For IMG/DO paranoia, look to the lower/middle of the pack programs. I met DOs and IMGs who matched at some of the top ones. They were chosen because they were top notch, as were their AMG counterparts. Prestige and pedigree doesn't hold as much water at the better programs, it's a salve for the insecure.

Wait i thought he was in the MidWest. He even said he was northwest of Missouri. Something tells me Vistiral is lying.
 
Yes, top programs have fewer DOs and IMGs than bottom programs. It's competitive. That's what makes them competitive programs. But the theory that you keep throwing around about wanting to avoid programs that accepts DOs and IMGs demonstrates that you're not training at a top program.

You'll notice DOs and IMGs at top programs (where they can take who they want) and DOs and IMGs at bottom programs (where they can't be choosey). It seems to be a lot of the middle-of-the-pack programs where there is the actual policy against accepting DOs and IMGs. It's as if they want to protect their ho-hum program's fragile reputation. I never hear of this palpable concern for training alongside DOs and IMGs anywhere else.

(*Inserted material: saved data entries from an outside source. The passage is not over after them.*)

Lemma call_reset_subtracts_threshold_witness :
  cell_shapes demo_cell /\
  shape2 demo_input = (1%nat, n_in demo_cell) /\
  shape2 (v demo_state) = (1%nat, n_rec demo_cell) /\
  shape2 (z demo_state) = (1%nat, n_rec demo_cell) /\
  dt demo_cell <> 0 /\
  get2 (z demo_state) 0 2 = 1 / dt demo_cell /\
  exists new_z new_v new_state,
    __call__ demo_cell demo_input demo_state
      = Some (new_z, new_v, new_state) /\
    get2 new_v 0 2 =
      _decay demo_cell * get2 (v demo_state) 0 2
      + (1 - _decay demo_cell) * spec_i_t demo_cell demo_input demo_state 0 2
      - thr demo_cell.
Proof.
  assert (Hshapes : cell_shapes demo_cell) by (split; reflexivity).
  assert (Hdt : dt demo_cell <> 0) by (cbn; lra).
  assert (Hspiked : get2 (z demo_state) 0 2 = 1 / dt demo_cell).
  { unfold get2. cbn. lra. }
  split; [exact Hshapes |].
  split; [reflexivity |]. split; [reflexivity |]. split; [reflexivity |].
  split; [exact Hdt |]. split; [exact Hspiked |].
  destruct (call_reset_subtracts_threshold demo_cell demo_input demo_state 1
              Hshapes eq_refl eq_refl eq_refl Hdt)
    as [new_z [new_v [new_state [Hrun Hreset]]]].
  exists new_z, new_v, new_state. split; [exact Hrun |].
  apply (Hreset 0%nat 2%nat); [lia | cbn; lia | exact Hspiked].
Defined.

That's not to say it's open doors at the top programs for these folks. They need to be top medical students. But top medical students aren't only found at a handful of top med schools or even allopathic med schools or even American med schools. It takes a pretty closed mind to assume that the best minds from around the world aren't good enough for a particular program.

As a +1 to this... I'm an IMG, and I was invited for interviews at a lot of mid-to-top-tier programs, but I had very few invitations for interviews at lower-mid-tier and lower-tier programs.
 
Don't sweat it. This is one of the many reasons why I don't buy Vistaril's claim that he goes to "one of the top programs in the NE."

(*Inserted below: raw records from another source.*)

(** * The XMILE [slider] binding ([xmile_slider.py])

    A shallow embedding of the generated data-binding class [XmileSlider]:
    the declarations of the class (field names, annotations, defaults and
    per-field metadata) as a static table, the behaviour the
    [dataclasses.dataclass(kw_only=True)] decorator gives its instances
    (constructor, attribute access, equality), and a model of the XML
    binding engine that consumes the table. *)

From Stdlib Require Import ZArith String Ascii List Bool.
From Stdlib Require Import DecimalString DecimalPos DecimalZ.
From Stdlib Require Import PrimFloat FloatOps SpecFloat.
From stdpp Require Import base option gmap strings list.

Set Warnings "-register-all".
Local Open Scope string_scope.

(** ** Python side: exceptions, source-level expressions, annotations *)

Inductive exception := TypeError | AttributeError.

Inductive result (A : Type) :=
| Ok (a : A)
| Raise (e : exception).
Arguments Ok {A} a.
Arguments Raise {A} e.

(** The expressions the class body uses as defaults and metadata values:
    the literal [None], a string literal, or a constant of another module
    ([xmile_globals.ISEE_NAMESPACE]). *)
Inductive expr :=
| ENone
| EStr (s : string)
| EGlobal (module_ attr : string).

Global Instance expr_eq_dec : EqDecision expr.
Proof. solve_decision. Defined.

(** Type annotations, as written with [typing.Optional] and [typing.Union];
    a class is named by its module and its name. *)
Inductive pytype :=
| t_bool
| t_int
| t_float
| t_str
| t_class (module_ cls : string)
| Union (ts : list pytype)
| Optional (t : pytype).

Fixpoint pytype_eqb (a b : pytype) : bool :=
  match a, b with
  | t_bool, t_bool | t_int, t_int | t_float, t_float | t_str, t_str => true
  | t_class m c, t_class m' c' => String.eqb m m' && String.eqb c c'
  | Union ts, Union ts' =>
      (fix go (l l' : list pytype) : bool :=
         match l, l' with
         | [], [] => true
         | x :: l, y :: l' => pytype_eqb x y && go l l'
         | _, _ => false
         end) ts ts'
  | Optional t, Optional t' => pytype_eqb t t'
  | _, _ => false
  end.

Module dataclasses.

(** What [dataclasses.fields] reports for one field of a dataclass. *)
Record Field := {
  name : string;
  type : pytype;
  default : expr;
  metadata : gmap string expr;
  kw_only : bool
}.

End dataclasses.
Export dataclasses.

(** ** The module [xmile_slider] *)

Definition __NAMESPACE__ : string :=
  "http://docs.oasis-open.org/xmile/ns/XMILE/v1.0".

Definition XMILE_NAMESPACE_ref : expr := EGlobal "xmile_globals" "XMILE_NAMESPACE".
Definition ISEE_NAMESPACE_ref : expr := EGlobal "xmile_globals" "ISEE_NAMESPACE".

Definition XmileFormat_t : pytype := t_class "xmile_format" "XmileFormat".
Definition XmileEntity_t : pytype := t_class "xmile_entity" "XmileEntity".
Definition XmileResetTo_t : pytype := t_class "xmile_reset_to" "XmileResetTo".

Module XmileSlider.

Module Meta.
Definition name : string := "slider".
Definition namespace : expr := XMILE_NAMESPACE_ref.
End Meta.

(** [dataclasses.field(default=None, metadata={"type": "Attribute"})] under
    [kw_only=True]. *)
Definition attribute (n : string) (t : pytype) : Field :=
  {| name := n; type := t; default := ENone;
     metadata := {[ "type" := EStr "Attribute" ]}; kw_only := true |}.

(** The same with ["namespace": xmile_globals.ISEE_NAMESPACE]. *)
Definition isee_attribute (n : string) (t : pytype) : Field :=
  {| name := n; type := t; default := ENone;
     metadata := {[ "type" := EStr "Attribute";
                    "namespace" := ISEE_NAMESPACE_ref ]};
     kw_only := true |}.

(** [dataclasses.field(default=None, metadata={"type": "Element"})]. *)
Definition element (n : string) (t : pytype) : Field :=
  {| name := n; type := t; default := ENone;
     metadata := {[ "type" := EStr "Element" ]}; kw_only := true |}.

Definition show_name := attribute "show_name" (Optional t_bool).
Definition conditional_entity := isee_attribute "conditional_entity" (Optional t_str).
Definition increment := attribute "increment" (Optional (Union [t_int; t_float])).
Definition width := attribute "width" (Optional (Union [t_int; t_float])).
Definition label_side := attribute "label_side" (Optional t_str).
Definition y := attribute "y" (Optional (Union [t_float; t_int])).
Definition wrap_title := attribute "wrap_title" (Optional t_bool).
Definition always_show_hover_tip := isee_attribute "always_show_hover_tip" (Optional t_bool).
Definition input_expands := attribute "input_expands" (Optional t_bool).
Definition title := attribute "title" (Optional t_str).
Definition x := attribute "x" (Optional (Union [t_float; t_int])).
Definition uid := attribute "uid" (Optional t_int).
Definition show_hover_tip := isee_attribute "show_hover_tip" (Optional t_str).
Definition vertical := attribute "vertical" (Optional t_bool).
Definition fancy_appearance := isee_attribute "fancy_appearance" (Optional t_bool).
Definition height := attribute "height" (Optional (Union [t_int; t_float])).
Definition max := attribute "max" (Optional (Union [t_int; t_float])).
Definition color := attribute "color" (Optional t_str).
Definition font_weight := attribute "font_weight" (Optional t_str).
Definition font_color := attribute "font_color" (Optional t_str).
Definition background := attribute "background" (Optional t_str).
Definition font_family := attribute "font_family" (Optional t_str).
Definition font_size := attribute "font_size" (Optional t_str).
Definition num_ticks := attribute "num_ticks" (Optional t_int).
Definition input_width := attribute "input_width" (Optional t_int).
Definition navigate_to := isee_attribute "navigate_to" (Optional t_bool).
Definition min := attribute "min" (Optional (Union [t_int; t_float])).
Definition z_index := attribute "z_index" (Optional t_int).
Definition format := element "format" (Optional XmileFormat_t).
Definition entity := element "entity" (Optional XmileEntity_t).
Definition reset_to := element "reset_to" (Optional XmileResetTo_t).

(** The fields in declaration order, as [dataclasses.fields] lists them. *)
Definition fields : list Field :=
  [ show_name; conditional_entity; increment; width; label_side; y;
    wrap_title; always_show_hover_tip; input_expands; title; x; uid;
    show_hover_tip; vertical; fancy_appearance; height; max; color;
    font_weight; font_color; background; font_family; font_size;
    num_ticks; input_width; navigate_to; min; z_index;
    format; entity; reset_to ].

Definition field_names : list string := name <$> fields.

End XmileSlider.

(** ** Reading the table *)

(** The XML role recorded under the metadata key ["type"]. *)
Definition xml_role (f : Field) : option expr := metadata f !! "type".

(** The per-field namespace recorded under the metadata key ["namespace"]. *)
Definition field_namespace (f : Field) : option expr := metadata f !! "namespace".

Definition is_attribute (f : Field) : bool :=
  bool_decide (xml_role f = Some (EStr "Attribute")).
Definition is_element (f : Field) : bool :=
  bool_decide (xml_role f = Some (EStr "Element")).

(** The kinds of scalar the data model distinguishes. *)
Inductive scalar_kind := boolean | numeric | integer | text.

Global Instance scalar_kind_eq_dec : EqDecision scalar_kind.
Proof. solve_decision. Defined.

(** An annotation is scalar when it is [Optional] of [bool], [int], [str] or
    of the union of [int] and [float] (in either order). *)
Definition kind_of (t : pytype) : option scalar_kind :=
  match t with
  | Optional t_bool => Some boolean
  | Optional t_int => Some integer
  | Optional t_str => Some text
  | Optional (Union [t_int; t_float]) | Optional (Union [t_float; t_int]) =>
      Some numeric
  | _ => None
  end.

Definition names_of_kind (k : scalar_kind) : list string :=
  name <$> filter (λ f, kind_of (type f) = Some k) XmileSlider.fields.

Definition scalar_names : list string :=
  name <$> filter (λ f, is_Some (kind_of (type f))) XmileSlider.fields.

(** The enumeration of the data model, in the words of the specification. *)
Definition data_model (k : scalar_kind) : list string :=
  match k with
  | boolean => [ "show_name"; "wrap_title"; "always_show_hover_tip";
                 "input_expands"; "vertical"; "fancy_appearance"; "navigate_to" ]
  | numeric => [ "increment"; "width"; "y"; "height"; "max"; "min"; "x" ]
  | integer => [ "uid"; "num_ticks"; "input_width"; "z_index" ]
  | text => [ "label_side"; "title"; "show_hover_tip"; "color"; "font_weight";
              "font_color"; "background"; "font_family"; "font_size" ]
  end.

Definition vendor_fields : list string :=
  [ "always_show_hover_tip"; "show_hover_tip"; "conditional_entity";
    "fancy_appearance"; "navigate_to" ].

(** ** XML documents *)

(** A qualified name: an optional namespace URI and a local name. *)
Abbreviation qname := (option string * string)%type.

(** Modelled from the spec: the XML shape the external (de)serializer produces
    and consumes, which is not part of this file. An element has a tag,
    attributes [name="value"] on the opening tag (a finite map, as attribute
    names are unique and unordered) and nested child tags in order. *)
Inductive xml_element :=
| Elem (tag : qname) (attributes : gmap qname string) (children : list xml_element).

Definition tag (e : xml_element) : qname := let 'Elem t _ _ := e in t.
Definition attributes (e : xml_element) : gmap qname string := let 'Elem _ a _ := e in a.
Definition children (e : xml_element) : list xml_element := let 'Elem _ _ c := e in c.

Paranoia about IMGs and DOs matching in your psych program is a sign that you're not at one of the better ones. Middle of the pack and lower programs may have this prejudice of how potential applicants will perceive their having IMGs and DOs, as it's a buyer's market at that level. But at the better programs (and definitely the top ones), you don't see this so much as they can afford to recruit people they think are best qualified and will be the biggest asset to their program rather than go by alma mater.

The top programs don't want to attract people who are going to compulsively check the medical school of all the applicants and fret, as frankly this doesn't suggest an open-minded outside-the-box thinker that top programs desire to push their program forward and keep that top program reputation.

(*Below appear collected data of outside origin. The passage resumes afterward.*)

(** X18: the "No posts found" block.  It is on the page exactly when the
    posts query is neither loading nor in error, the search term is not
    empty and no fetched post contains the term when case is ignored (the
    lower-cased term is a stretch of the lower-cased title or body; the
    engine's [toLowerCase] is the parameter [lower]); with an empty term it
    is never shown, even when there are no posts.  The search results line
    is absent exactly on the loading and error screens and when the term is
    empty, and it reads "No posts found for" exactly when the block is
    shown. *)
Theorem X18_empty_state_iff_no_hit
    (lower : string → string) (isLoading isError : bool)
    (posts : list types.Post) (searchTerm : string) :
  let filtered := PostsList.filteredPosts_with lower (Some posts) searchTerm in
  (PostsList.page_empty_state_shown isLoading isError filtered searchTerm
   = true
   ↔ isLoading = false ∧ isError = false ∧ searchTerm ≠ ""
     ∧ ∀ post, post ∈ posts → ¬ search_hit_with lower searchTerm post)
  ∧ (PostsList.page_results_info isLoading isError filtered searchTerm = None
     ↔ isLoading = true ∨ isError = true ∨ searchTerm = "")
  ∧ (PostsList.page_results_info isLoading isError filtered searchTerm
     = Some ["No posts found for " +:+ PostsList.dquote; searchTerm;
             PostsList.dquote]
     ↔ PostsList.page_empty_state_shown isLoading isError filtered searchTerm
       = true).
Proof.
  cbv zeta.
  unfold PostsList.page_empty_state_shown, PostsList.page_results_info.
  destruct isLoading, isError; simpl PostsList.screen; cbv iota;
    try (intuition congruence).
  unfold PostsList.empty_state_shown, PostsList.results_info. simpl truthy.
  assert (Hterm : negb (String.eqb searchTerm "") = true ↔ searchTerm ≠ "").
  { by rewrite negb_true_iff, String.eqb_neq. }
  assert (Hempty :
    (length (PostsList.filteredPosts_with lower (Some posts) searchTerm)
     =? 0)%nat = true
    ↔ ∀ post, post ∈ posts → ¬ search_hit_with lower searchTerm post).
  { rewrite Nat.eqb_eq, length_zero_iff_nil. split.
    - intros Hnil post Hin Hhit.
      assert (post ∈ PostsList.filteredPosts_with lower (Some posts)
                       searchTerm) as Hfound
        by (by rewrite filteredPosts_with_elem, matches_with_hit).
      rewrite Hnil in Hfound. by apply elem_of_nil in Hfound.
    - intros Hnone.
      destruct (PostsList.filteredPosts_with lower (Some posts) searchTerm)
        as [|post rest] eqn:Hfilter; [done |].
      assert (post ∈ PostsList.filteredPosts_with lower (Some posts)
                       searchTerm) as Hfound
        by (rewrite Hfilter; apply list_elem_of_here).
      rewrite filteredPosts_with_elem, matches_with_hit in Hfound.
      destruct Hfound as [Hin Hhit]. by destruct (Hnone post Hin). }
  split; [| split].
  - rewrite andb_true_iff, Hempty, Hterm. tauto.
  - destruct (negb (String.eqb searchTerm "")) eqn:Hnonempty.
    + split; [done |]. intros [? | [? | ->]]; [done.. |].
      simpl in Hnonempty. done.
    + split; [| done]. intros _. right. right.
      apply negb_false_iff in Hnonempty. by apply String.eqb_eq.
  - destruct (negb (String.eqb searchTerm "")); rewrite ?andb_false_r;
      [| done].
    rewrite andb_true_r.
    destruct (length (PostsList.filteredPosts_with lower (Some posts)
                        searchTerm) =? 0)%nat;
      done.
Qed.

For IMG/DO paranoia, look to the lower/middle of the pack programs. I met DOs and IMGs who matched at some of the top ones. They were chosen because they were top notch, as were their AMG counterparts. Prestige and pedigree doesn't hold as much water at the better programs, it's a salve for the insecure.

This isn't entirely true. I am at a rather mediocre residency program, top quarter in the nation if we're lucky, but probably looking more at the middle third, and there is no IMG fear here. My program totally relies on IMGs; otherwise they wouldn't fill in the match, at least not with decent people.

Though I see your point--there are probably a lot of mid tier programs that do look down on IMGs.

The problem I have with IMGs is that they are easily exploited. They can be incredibly good applicants and people and they can end up matching at horrible programs that will take advantage of them. It is almost impossible for me to imagine what it must be like to come to this country only to be an overworked and often disrespected resident for 4 years.

Whereas my medical school, in all its snooty arrogant evil, did not accept almost any IMGs, and they are a "top" program for sure. I heard comments there about how foreign grads just aren't as smart and stuff. I'm really glad I'm not there, because they were so full of themselves!